Эмалированная. Внизу, под ручкой, сколото. У губ – ржа подъедает. Машенька стучит в дверь: скоро ли свидание? Нет часов, только за окном небо густеет. Стало быть, сколько-то времени куда-то ушло. Листов исписано количество энное, почерк косой, стремительный, к концу строки – вверх. С точки зрения почерковедения это, конечно, что-нибудь может и значить, сейчас везде так, – говорит Машенька, – сейчас все могут выразить свое фи за внешность, а что там внутри, что там внутри-то? Гражданин санитар! Как тебя там! Сколько у тебя дипломов красных? Читать-то умеешь?
А написано, вот тебе крест, следующее. Ложись, матушка, на бочок, не время ещё. Снился проспект Мира, Кибальчича улица, калачные ряды по сторонам обеим, князь в полутьме чаёвничал, всё рассуждал о политике, о белой коже, об утопленниках, о снах беспокойных.
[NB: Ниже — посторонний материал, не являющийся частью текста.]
Lemma run_claude_hangs :
  w (claude_argv prompt) = Hangs ->
  run_claude cfg prompt request w
  = ([log_running request prompt; Exec (claude_argv prompt);
      Kill (claude_argv prompt); log_timed_out cfg request],
     Raise (HTTPException 504
              (error_detail (py "timeout") (timeout_message cfg)
                 (rid_of request)))).
Proof.
  intros H. run_claude_unfold H.
  unfold log_running, log_timed_out, timeout_message, rid_of.
  now rewrite !app_nil_r.
Qed.

Lemma run_claude_nonzero (rc : Z) (out err : bytes) (text : pystr) :
  w (claude_argv prompt) = Exits rc out err ->
  rc <> 0%Z ->
  decode err = Some text ->
  run_claude cfg prompt request w
  = ([log_running request prompt; Exec (claude_argv prompt);
      log_cli_error request (cli_error_message text)],
     Raise (HTTPException 500
              (error_detail (py "cli_error") (cli_error_message text)
                 (rid_of request)))).
Proof.
  intros H Hrc Hd. run_claude_unfold H.
  apply Z.eqb_neq in Hrc. rewrite Hrc. cbn.
  unfold decode_or_raise. rewrite Hd. cbn.
  unfold log_running, log_cli_error, cli_error_message, rid_of.
  now rewrite !app_nil_r.
Qed.

Lemma run_claude_nonzero_undecodable (rc : Z) (out err : bytes) :
  w (claude_argv prompt) = Exits rc out err ->
  rc <> 0%Z ->
  decode err = None ->
  run_claude cfg prompt request w
  = ([log_running request prompt; Exec (claude_argv prompt)],
     Raise UnicodeDecodeError).
Proof.
  intros H Hrc Hd. run_claude_unfold H.
  apply Z.eqb_neq in Hrc. rewrite Hrc. cbn.
  unfold decode_or_raise. rewrite Hd. cbn.
  unfold log_running, rid_of. now rewrite !app_nil_r.
Qed.

Lemma run_claude_zero (out err : bytes) (text : pystr) :
  w (claude_argv prompt) = Exits 0 out err ->
  decode out = Some text ->
  run_claude cfg prompt request w
  = ([log_running request prompt; Exec (claude_argv prompt);
      log_response request (strip text)],
     Return (strip text)).
Proof.
  intros H Hd. run_claude_unfold H.
  unfold decode_or_raise. rewrite Hd. cbn.
  unfold log_running, log_response, rid_of.
  now rewrite !app_nil_r.
Qed.

Lemma run_claude_zero_undecodable (out err : bytes) :
  w (claude_argv prompt) = Exits 0 out err ->
  decode out = None ->
  run_claude cfg prompt request w
  = ([log_running request prompt; Exec (claude_argv prompt)],
     Raise UnicodeDecodeError).
Proof.
  intros H Hd. run_claude_unfold H.
  unfold decode_or_raise. rewrite Hd. cbn.
  unfold log_running, rid_of. now rewrite !app_nil_r.
Qed.

(** Whatever happens, the tool is started exactly once, first thing after
    the opening log line. *)
Lemma run_claude_starts_once :
  exists rest,
    fst (run_claude cfg prompt request w)
    = log_running request prompt :: Exec (claude_argv prompt) :: rest
    /\ forall argv, ~ In (Exec argv) rest.
Proof.
  destruct (w (claude_argv prompt)) as [e| |rc out err] eqn:H.
  - rewrite (run_claude_spawn_fails e H). exists []. simpl. auto.
  - rewrite (run_claude_hangs H). eexists. simpl. split; [reflexivity|].
    intros argv [E|[E|[]]]; discriminate.
  - destruct (Z.eq_dec rc 0) as [->|Hrc].
    + destruct (decode out) as [text|] eqn:Hd.
      * rewrite (run_claude_zero _ _ _ H Hd). eexists. simpl.
        split; [reflexivity|]. intros argv [E|[]]; discriminate.
      * rewrite (run_claude_zero_undecodable _ _ H Hd). exists []. simpl. auto.
    + destruct (decode err) as [text|] eqn:Hd.
      * rewrite (run_claude_nonzero _ _ _ _ H Hrc Hd). eexists. simpl.
        split; [reflexivity|]. intros argv [E|[]]; discriminate.
      * rewrite (run_claude_nonzero_undecodable _ _ _ H Hrc Hd).
        exists []. simpl. auto.
Qed.
End Outcomes.

End Executor.
Import Executor.

(* ================================================================== *)
(** * Decimal text *)
(* ================================================================== *)

Module DecimalText.

Lemma py_inj (a b : string) : py a = py b -> a = b.
Proof.
  unfold py. intros H.
  assert (L : list_ascii_of_string a = list_ascii_of_string b).
  { revert H. generalize (list_ascii_of_string a) (list_ascii_of_string b).
    induction l as [|x l IH]; intros [|y m]; simpl; try discriminate; auto.
    intros [= E T]. f_equal; [|now apply IH].
    rewrite <- (ascii_N_embedding x), <- (ascii_N_embedding y). now rewrite E. }
  rewrite <- (string_of_list_ascii_of_string a),
          <- (string_of_list_ascii_of_string b).
  now rewrite L.
Qed.

Lemma to_int_proper (n : Z) :
  Z.to_int n <> Decimal.Pos Decimal.Nil /\ Z.to_int n <> Decimal.Neg Decimal.Nil.
Proof.
  destruct n as [|p|p]; simpl; split; try discriminate;
    intros [= E]; now apply DecimalPos.Unsigned.to_uint_nonnil in E.
Qed.

(** [str(n)] determines [n]. *)
Lemma str_of_int_inj (n m : Z) : str_of_int n = str_of_int m -> n = m.
Proof.
  unfold str_of_int. intros H. apply py_inj in H.
  apply DecimalZ.to_int_inj.
  destruct (to_int_proper n) as [N1 N2]. destruct (to_int_proper m) as [M1 M2].
  pose proof (NilZero.isi _ N1 N2) as E1.
  pose proof (NilZero.isi _ M1 M2) as E2.
  rewrite H in E1. congruence.
Qed.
Что же получается, супругой ты меня называл? Или уж – так и быть – богиней? Или вовсе не делаешь разницы между второй и первой? Или вовсе порядок не нужен здесь? Молчит князь, стоит у окна зарешёченного во весь профиль, руки заложив за спину. Едва улыбается. Что же вы, матушка, не в себе словно? Дождь хочу, – и хохотнул. – Гендель, знаете ли. Сюита номер два. Аллегро. Вот вы давеча говорили, что я про свою казнь рассказывал, что это на меня мешок надевали, стреляли в меня, вешали, рубили на стороны света, а я тогда на восток поехал и, может быть, до самого Китая добрался, если бы не пара добрых людей. Нынче, говорят, там небо совсем чистым стало. Так вот рассказывал мне один деревянных дел мастер про господина знакомого, при погонах, в чинах, подозреваю, немалых, про хохочущее дерево. А дело так было. Впрочем, соврал, кажется. Повздорил он как-то с женой по причине своей слабости к спиртному. Дело, конечно, известное: кто же дурака пьяного терпеть будет, хоть бы он и в чине. Горевал, значит. День горевал. Другой день. И, как водится, заливал. И вот на третий ли, может, неделю, сидит он в парке на скамейке под деревом. Дождь льёт, а ему всё равно, что до нитки промок. Шумит дерево листвой, а господину кажется, что песни поёт. Дело-то знакомое, так сказать, не в первой, знает господин, что в горячке, но хитрит с собственным разумом и даже радуется. Встал человек, станцевал под дождём, поклонился дереву, а после обнял. В тот же день, ещё до сумерек, наведался он к знакомому столяру и попросил сделать ему куклу в человеческий рост, копию жены его, со всеми её человеческими признаками, так сказать, для чего выдал мастеру и несколько фотокарточек. Чин при этом хохотал ужасно, чем навлёк на себя подозрения в помешательстве. Слышишь ли ты, Мария? А материалом, как пожелал безумец, должно было стать то самое дерево.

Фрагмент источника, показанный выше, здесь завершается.